The 2000 Giants took advantage of the league's fifth easiest schedule (against teams with a combined record of 114-142) and had great coaching, finishing the year 12-4 and winning the NFC Championship. They hoped to squeeze another year out of an old offensive line in 2001. But Lomas Brown wore down, Glenn Parker struggled, and Dusty Ziegler got hurt. The key free-agent addition of the offseason, defensive end Kenny Holmes, didn't work out, and the Giants turned out to be average in 2001 at 7-9.
In 2002, the Rams were hit hard by Kurt Warner's bouts with injuries and dropped out of the playoffs. One trend in the 2000s has been that any drop off in play at the quarterback position can turn a have into a have-not.
The Raiders' fall from grace actually started on the eve of the Super Bowl when OG Barrett Robbins went AWOL down to Mexico. The Raiders didn't think they needed to keep Tory James, who has since helped turn the Bengals into a winning defense. They kept an aging Jerry Rice and Tim Brown as their starting receivers, which robbed the passing offense of downhill speed. More than anything, Rich Gannon got banged up. He was hit hard in Oakland's first game and was injured by their sixth game. The Raiders went from the Super Bowl into a black hole at 4-12.
Because of the salary cap, every team has to make tough decisions. That was the story of the 2004 Panthers. The Panthers didn't want to stay too long with aging offensive line, so they jettisoned tackle Todd Steussie and brought in Adam Meadows from Indianapolis to handle the right tackle job. Meadows retired before training camp ended. The price of going to the Super Bowl raised the prices of free agents.
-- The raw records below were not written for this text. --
(** The first viewBox attribute of a text is found. *)
Lemma match_viewBox_attribute_text pre sp_a sp_b group post :
  occurs_ci "viewBox" (pre ++ "viewBo") = false ->
  is_spaces sp_a = true ->
  is_spaces sp_b = true ->
  group <> "" ->
  all_chars (fun c => negb (Ascii.eqb c dquote)) group = true ->
  match_viewBox (pre ++ viewBox_attribute sp_a sp_b group ++ post) = Some group.
Proof.
  intros Hpre Ha Hb Hne Hq.
  assert (E : (viewBox_attribute sp_a sp_b group ++ post)%string =
              ("viewBo" ++ ("x" ++ sp_a ++ "=" ++ sp_b
                 ++ String dquote (group ++ String dquote post)))%string).
  { unfold viewBox_attribute.
    rewrite !append_assoc, (append_cons dquote), (append_assoc group),
      (append_cons dquote "" post), append_nil_l.
    reflexivity. }
  rewrite E, match_viewBox_skip by (done || simpl; lia).
  apply match_viewBox_found.
  by apply (match_viewBox_here_attribute sp_a sp_b group post).
Qed.

Section PageSizeProperties.

Context {number : Type}.
Variable Number : string -> number.
Variable isFinite : number -> bool.
Variable nonpositive : number -> bool.

Lemma pageSize_four_values svgText :
  pageSize Number isFinite nonpositive svgText =
  four_values_policy Number isFinite nonpositive svgText.
Proof.
  unfold pageSize, getPageSizeFromViewBox, four_values_policy.
  destruct (match_viewBox svgText) as [group|]; [|done].
  destruct (split_spaces false (trim group)) as [|x [|y [|w [|h [|z rest]]]]];
    try done.
  cbn -[Nat.eqb]. cbn [Nat.eqb length].
  destruct (isFinite (Number x)), (isFinite (Number y)),
    (isFinite (Number w)), (isFinite (Number h)); simpl; try done.
  by destruct (nonpositive (Number w)), (nonpositive (Number h)).
Qed.

(** C8, as the service has it.  The page size is the width and height
    of the viewBox when the text has a viewBox attribute in double
    quotes whose value is exactly four values separated by spaces, all
    four of them finite numbers, the last two positive; for every other
    text whose first viewBox attribute has four values, and for every
    text in which the word viewBox does not occur, it is A4. *)
Theorem C8_page_size_from_four_finite_values :
  (forall svgText,
     pageSize Number isFinite nonpositive svgText =
     four_values_policy Number isFinite nonpositive svgText) /\
  (forall pre sp_a sp_b sp0 x sp1 y sp2 w sp3 h sp4 post,
     occurs_ci "viewBox" (pre ++ "viewBo") = false ->
     is_spaces sp_a = true -> is_spaces sp_b = true ->
     is_spaces sp0 = true -> is_token x = true ->
     is_separator sp1 = true -> is_token y = true ->
     is_separator sp2 = true -> is_token w = true ->
     is_separator sp3 = true -> is_token h = true ->
     is_spaces sp4 = true ->
     pageSize Number isFinite nonpositive
       (pre ++ viewBox_attribute sp_a sp_b
                 (sp0 ++ x ++ sp1 ++ y ++ sp2 ++ w ++ sp3 ++ h ++ sp4) ++ post) =
     if isFinite (Number x) && isFinite (Number y)
        && isFinite (Number w) && isFinite (Number h)
        && negb (nonpositive (Number w)) && negb (nonpositive (Number h))
     then Custom (Number w) (Number h)
     else A4) /\
  (forall svgText,
     occurs_ci "viewBox" svgText = false ->
     pageSize Number isFinite nonpositive svgText = A4).
Proof.
  split; [exact pageSize_four_values|]. split.
  - intros pre sp_a sp_b sp0 x sp1 y sp2 w sp3 h sp4 post
      Hpre Ha Hb H0 Hx H1 Hy H2 Hw H3 Hh H4.
    rewrite pageSize_four_values. unfold four_values_policy.
    destruct (four_values_group sp0 x sp1 y sp2 w sp3 h sp4) as [Hne Hq]; try done.
    rewrite match_viewBox_attribute_text by done.
    rewrite four_values_parts by done. reflexivity.
  - intros svgText H. unfold pageSize, getPageSizeFromViewBox.
    by rewrite match_viewBox_absent.
Qed.

End PageSizeProperties.

(** The viewBox holds width 300 and height 200, both positive and finite,
    after a first value that is not finite: the declared size would be
    300 by 200, the page is A4. *)
Lemma C8_finite_dimensions_are_not_enough :
  let svgText := Scenario.svg (Scenario.attr "viewBox" "Infinity 0 300 200") in
  declared_size_policy integer_Number integer_isFinite integer_nonpositive svgText
    = Custom (Finite 300) (Finite 200) /\
  pageSize integer_Number integer_isFinite integer_nonpositive svgText = A4 /\
  pageSize integer_Number integer_isFinite integer_nonpositive svgText
    <> declared_size_policy integer_Number integer_isFinite integer_nonpositive svgText.
Proof. by vm_compute. Qed.

Lemma C8_witness :
  pageSize integer_Number integer_isFinite integer_nonpositive
    (Scenario.svg (Scenario.attr "viewBox" "0 0 300 200"))
  = Custom (Finite 300) (Finite 200) /\
  pageSize integer_Number integer_isFinite integer_nonpositive
    (Scenario.svg (Scenario.attr "width" "300"))
  = A4.
Proof.
  destruct (C8_page_size_from_four_finite_values
              integer_Number integer_isFinite integer_nonpositive)
    as (_ & Hattr & Habsent).
  split.
  - apply (Hattr "<svg " "" "" "" "0" " " "0" " " "300" " " "200" "" "></svg>");
      reflexivity.
  - apply Habsent. reflexivity.
Defined.

(** * The other paths of the handlers *)

(** ** Shape of the responses *)

Lemma cors_json st j : corsHeaders ⊆ headers (json_response st j).
Proof. unfold json_response. simpl. apply insert_subseteq. by vm_compute. Qed.

Lemma cors_view b : corsHeaders ⊆ headers (view_response b).
Proof.
  unfold view_response. simpl.
  do 7 (etrans; [|apply insert_subseteq; by vm_compute]). done.
Qed.

Lemma cors_pdf b n : corsHeaders ⊆ headers (pdf_response b n).
Proof.
  unfold pdf_response. simpl.
  do 8 (etrans; [|apply insert_subseteq; by vm_compute]). done.
Qed.

Lemma well_formed_json req st j msg :
  st = 400 \/ st = 403 \/ st = 404 \/ st = 500 ->
  j !! 0%nat = Some ("error", JString msg) ->
  well_formed req (json_response st j).
Proof.
  intros Hst Hj. split; [apply cors_json|]. split; [simpl; lia|].
  simpl. split; [lia|]. split; [by vm_compute|]. eauto.
Qed.

Lemma well_formed_error req st msg :
  st = 400 \/ st = 403 \/ st = 404 \/ st = 500 ->
  well_formed req (error_response st msg).
Proof. intros Hst. by eapply well_formed_json. Qed.

Lemma well_formed_pdf req b n : well_formed req (pdf_response b n).
Proof.
  split; [apply cors_pdf|]. split; [by left|]. simpl. split; [done|].
  rewrite lookup_insert_ne by done. by vm_compute.
Qed.

Lemma well_formed_view req b : well_formed req (view_response b).
Proof.
  split; [apply cors_view|]. split; [by left|]. simpl. split; [done|].
  by vm_compute.
Qed.

Lemma validate_well_formed w req db r ev :
  validate w req db = (Responded r, ev) -> well_formed req r.
Proof.
  unfold validate.
  destruct (String.eqb (method req) "OPTIONS") eqn:Hm.
  { intros [= <- <-]. apply String.eqb_eq in Hm.
    split; [done|]. split; [by left|]. done. }
  repeat case_match; intros [= <- <-];
    try (apply well_formed_error; lia);
    by (eapply well_formed_json; [lia|done]).
Qed.

Lemma render_well_formed w req l fileData n :
  well_formed req (render w l fileData n).1.
Proof.
  unfold render, normalize, stamp_and_deliver, internal_error.
  repeat case_match; simplify_eq; simpl;
    try (apply well_formed_error; lia); apply well_formed_pdf.
Qed.

(** Every response of [secure-print] carries the two CORS headers and has
    one of the statuses 200, 400, 403, 404 and 500.  Document bytes go out
    with status 200 and content type [application/pdf] only; every JSON
    body goes with another status, has the content type
    [application/json] and starts with the member [error]; the empty body
    is the answer to OPTIONS. *)
Theorem secure_print_response_well_formed w req db :
  exists r, (secure_print w req db).1.1 = Responded r /\ well_formed req r.
Proof.
  destruct (secure_print_outcome w req db)
    as [r ev Hv|l ev Hv Hd|l ev fileData Hv Hd Hu|l ev fileData r ev' Hv Hd Hu Hr];
    simpl; eexists; (split; [done|]).
  - by eapply validate_well_formed.
  - apply well_formed_error; lia.
  - apply well_formed_error; lia.
  - replace r with (render w l fileData (remaining_prints (l_access l) - 1)).1
      by (by rewrite Hr).
    apply render_well_formed.
Qed.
Guard Jeno James, safety Deon Grant and cornerback Reggie Howard received better offers from other teams and they left.
Then, the Panthers lost Kris Jenkins, Steve Smith and other key players to injuries at the start of the season. Carolina stumbled out of the gates to a 1-7 start. That John Fox was able to lead the Panthers to wins in six of the final eight games shows his value as one of the league's best coaches. It also shows that the Panthers' Super Bowl run was no fluke because they are back in the mix this year.
The Eagles' fall is a tough one. Like past Super Bowl losers, the Eagles thought they had greater depth than they did. They let Derrick Burgess go to the Raiders, believing Jerome McDougle or N.D. Kalu would step in and fill the void. Burgess is having a seven-sack, Pro Bowl year with the Raiders. Meanwhile, McDougle was the victim of an offseason shooting and hasn't played at all, and Kalu has been just a decent backup.
Letting Corey Simon go for no value was also a mistake. His presence along the Colts' defensive line could be Indy's ticket to the Super Bowl. Losing Simon, without an immediate replacement, not only took away one key starter from the defensive tackle position, it also made the position very thin when Darwin Walker and others sustained injuries.
No one should take away the thrill and honors that go along with a Super Bowl run. But the history of Super Bowl losers dropping off the next year has gone back a long way. The salary cap era makes it hard to keep teams together. Free agency rewards the players on those winning teams.
The team that signs Owens next year needs to realize one thing: They better be good enough to win the Super Bowl, not just get there and lose. If not, a nonplayoff season and some serious headaches will likely follow the next year.
John Clayton is a senior writer for ESPN.com.